TwinFlow (RCGM) Few-Step Training

TwinFlow is a lightweight, standalone few-step recipe built around recursive consistency gradient matching (RCGM). It is not part of the main distillation_method options—you opt in directly via twinflow_* flags. The loader defaults twinflow_enabled to false on configs pulled from the hub so vanilla transformer configs stay untouched.

TwinFlow in SimpleTuner:

Flow-matching only unless you explicitly bridge diffusion models with diff2flow_enabled + twinflow_allow_diff2flow.
EMA teacher by default; RNG capture/restore is always on around teacher/CFG passes to mirror the reference TwinFlow run.
Optional sign embeddings for negative-time semantics are wired on transformers but only used when twinflow_enabled is true; HF configs with no flag avoid any behavior change.
Default losses use RCGM + real-velocity; optionally enable full self-adversarial training with twinflow_adversarial_enabled: true for L_adv and L_rectify losses. Expects 1–4 step generation at guidance 0.0.
W&B logging can emit an experimental TwinFlow trajectory scatter (theory noted as unverified) for debugging.

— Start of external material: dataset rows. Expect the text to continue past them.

(** parseSleepData returns on every payload, with object-shaped records. *)
Lemma parseSleepData_total data :
  exists l, parseSleepData data = Normal l
            /\ Forall (fun v => object_shaped v = true) l.
Proof.
  assert (F : forall items,
             exists l, filterM (fun item => Normal (object_shaped item)) items
                       = Normal l
                       /\ Forall (fun v => object_shaped v = true) l).
  { intros items. rewrite filterM_pure. eexists. split; [reflexivity|].
    apply Forall_forall. intros v Hv. apply filter_In in Hv. tauto. }
  unfold parseSleepData. destruct data; try apply F;
    match goal with
    | |- context [if object_shaped ?d then _ else _] =>
        destruct (object_shaped d) eqn:H
    end;
    try (destruct (first_array_prop_returns _
                     ["sleepData"; "data"; "records"; "items"] H) as [o ->];
         simpl; destruct o; [apply F|]);
    eexists; (split; [reflexivity|constructor]).
Qed.

Lemma has_volume_returns item : returns (has_volume item).
Proof.
  unfold has_volume. destruct (object_shaped item) eqn:H; [|apply returns_Normal].
  destruct (get_object_shaped item "valueInML" H) as [v ->]. apply returns_Normal.
Qed.

Lemma is_activity_returns item : returns (is_activity item).
Proof.
  unfold is_activity. destruct (object_shaped item) eqn:H; [|apply returns_Normal].
  destruct (get_object_shaped item "activityType" H) as [v ->]. simpl.
  destruct (truthy v); [|apply returns_Normal].
  destruct (get_object_shaped item "startTimeGMT" H) as [w ->]. apply returns_Normal.
Qed.

(** In the second revision every extractor returns on every payload. *)
Lemma Rev2_extractors_total data :
  returns (parseSleepData data) /\ returns (Rev2.parseDated data)
  /\ returns (Rev2.parseHydrationData data)
  /\ returns (Rev2.parseActivities data).
Proof.
  repeat split.
  - destruct (parseSleepData_total data) as (l & -> & _). apply returns_Normal.
  - unfold Rev2.parseDated. destruct (object_shaped data) eqn:H;
      [|apply returns_Normal].
    destruct (get_object_shaped data "calendarDate" H) as [v ->].
    apply returns_Normal.
  - destruct data; try apply returns_Normal.
    apply filterM_returns. intros; apply has_volume_returns.
  - unfold Rev2.parseActivities.
    destruct data;
      try (apply filterM_returns; intros; apply is_activity_returns);
      match goal with
      | |- context [if object_shaped ?d then _ else _] =>
          destruct (object_shaped d) eqn:H
      end; try apply returns_Normal;
      destruct (first_array_prop_returns _
                  ["summarizedActivities"; "activities"; "data"; "records"] H)
        as [o ->];
      simpl; destruct o; try apply returns_Normal;
      apply filterM_returns; intros; apply is_activity_returns.
Qed.

(** C1: in the current revision four of the five extractors throw on
    payloads that JSON.parse can produce: an array that holds [null], a
    hydration record without a calendar date, a day whose aggregator list
    holds [null].  Only parseSleepData returns on every payload. *)
Theorem C1_extractors_throw (E : JSEngine) :
  parseActivities E (VArr [VNull]) = Throw TypeError
  /\ parseHydrationData E (VArr [VObj [("valueInML", VNum 250)]])
     = Throw RangeError
  /\ parseMetricsData (VArr [VNull]) = Throw TypeError
  /\ parseWellnessData E
       (VObj [("calendarDate", VStr "2024-01-01");
              ("allDayStress", VObj [("aggregatorList", VArr [VNull])])])
     = Throw TypeError
  /\ forall data, returns (parseSleepData data).
Proof.
  repeat split.
  intros data. destruct (parseSleepData_total data) as (l & -> & _).
  apply returns_Normal.
Qed.
(** * Knowledge-graph demo (app.py): graph builder and query matcher

    A shallow embedding of the callbacks of [app.py] that carry logic:
    [_norm], [go_to_sentinel], [start_flow] and [update_elements],
    together with the module-level tables they read and write.

    Conventions.
    - Free text typed by the user is a Python [str]: a sequence of Unicode
      code points, modelled as [list N].  Identifiers, category tokens and
      colours are only ever compared for equality, so they are Rocq
      [string]s.
    - Python floats are IEEE 754 binary64 numbers: Rocq's primitive
      [float]s, whose product is the product of Python, and whose literals
      denote the nearest binary64 number as the literals of Python do.
    - The module-level lists of dicts are one record, [catalog], that is
      passed into and returned from [update_elements]: the callback writes
      into those dicts. *)

From Stdlib Require Import PrimFloat.
From Stdlib Require SpecFloat FloatOps.
From Stdlib Require Import ZArith NArith QArith Qround Lia Lqa Bool List String Ascii.
From stdpp Require Import gmap strings list.
Import ListNotations.

Set Warnings "-inexact-float".

Local Open Scope string_scope.
Local Open Scope list_scope.
(** * User CRUD handlers over a DynamoDB table: a shallow embedding

    The development follows the Python sources

    - [src/utils/dynamodb.py]               (module [Dynamodb])
    - [src/functions/create_user/lambda_function.py]  (module [CreateUser])
    - [src/functions/get_user/lambda_function.py]     (module [GetUser])
    - [src/functions/list_users/lambda_function.py]   (module [ListUsers])
    - [src/functions/update_user/lambda_function.py]  (module [UpdateUser])

    Python values are the values [json.loads] can produce.  A Python
    [dict] with string keys is a [gmap string pyval]; its iteration order
    is abstracted to the order of [map_to_list].  Strings are modelled on
    ASCII code points.  Exceptions are explicit: pure code returns a
    [result], code that reads the clock, draws an identifier or calls the
    table runs in a state monad [M] over [World], and the state survives
    a raised exception exactly as in Python.

    What lies outside the repository is a parameter ([Env]): the parser
    behind [json.loads], the successive readings of
    [datetime.utcnow().isoformat()], the successive results of
    [str(uuid.uuid4())], the text [str()] prints for floats and
    containers, and the page a table scan returns.  The DynamoDB table is
    modelled at the level of its item operations: [put_item] replaces the
    item stored under the key, [get_item] returns it, and [update_item]
    applies its SET actions to the stored item, or to a fresh item that
    holds only the key when none is stored (UpdateItem "edits an existing
    item's attributes, or adds a new item to the table if it does not
    already exist").  Every table call is recorded in [calls].  Service
    faults, the service's own checking of expression syntax and the
    serialisation of attribute values are outside the model. *)

From Stdlib Require Import ZArith String Ascii List.
From stdpp Require Import base gmap strings list fin_maps pretty.
(** * Station extraction from an XMI model: [xml_data_scrapper.py]

    The script locates the UML class named Station in an XMI document,
    lists its owned attributes, finds the instance specifications of the
    class, resolves every slot of every instance to an attribute name and
    a value, and dumps the records as JSON.

    The embedding follows the script function by function.  Parsed
    documents live in a store and tags are references into it, as the
    [Tag] objects handed around by the script are; console output, file
    reads and file writes are recorded in a trace.  The script runs with
    whatever release of the tree library is installed, so the searches
    take the release as a parameter and the properties are proved for
    every release. *)

From Stdlib Require Import String Ascii List Bool Arith NArith Lia Sorted.
Import ListNotations.
Open Scope string_scope.
Open Scope list_scope.
Set Warnings "-register-all".

(** ** Parsed documents *)

(** An element as the XML tree builder leaves it: a tag with its qualified
    name, its attribute dictionary and its contents, or a run of text. *)
Inductive Node : Type :=
| Tag (name : string) (attrs : list (string * string)) (contents : list Node)
| NavigableString (text : string).

Definition node_name (n : Node) : option string :=
  match n with
  | Tag nm _ _ => Some nm
  | NavigableString _ => None
  end.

Quick Config (flow-matching model)

Add the TwinFlow bits to your usual config (leave distillation_method unset/null):

{
  "model_family": "sd3",
  "model_type": "lora",
  "pretrained_model_name_or_path": "stabilityai/stable-diffusion-3.5-large",
  "output_dir": "output/sd3-twinflow",

  "distillation_method": null,
  "use_ema": true,

  "twinflow_enabled": true,
  "twinflow_target_step_count": 2,
  "twinflow_estimate_order": 2,
  "twinflow_enhanced_ratio": 0.5,
  "twinflow_delta_t": 0.01,
  "twinflow_target_clamp": 1.0,

  "learning_rate": 1e-4,
  "train_batch_size": 1,
  "gradient_accumulation_steps": 4,
  "mixed_precision": "bf16",
  "validation_guidance": 0.0,
  "validation_num_inference_steps": 2
}

For diffusion models (epsilon/v prediction) opt in explicitly:

{
  "prediction_type": "epsilon",
  "diff2flow_enabled": true,
  "twinflow_allow_diff2flow": true
}

By default, TwinFlow uses RCGM + real-velocity losses. Enable twinflow_adversarial_enabled: true for full self-adversarial training with L_adv and L_rectify losses (no external discriminator needed).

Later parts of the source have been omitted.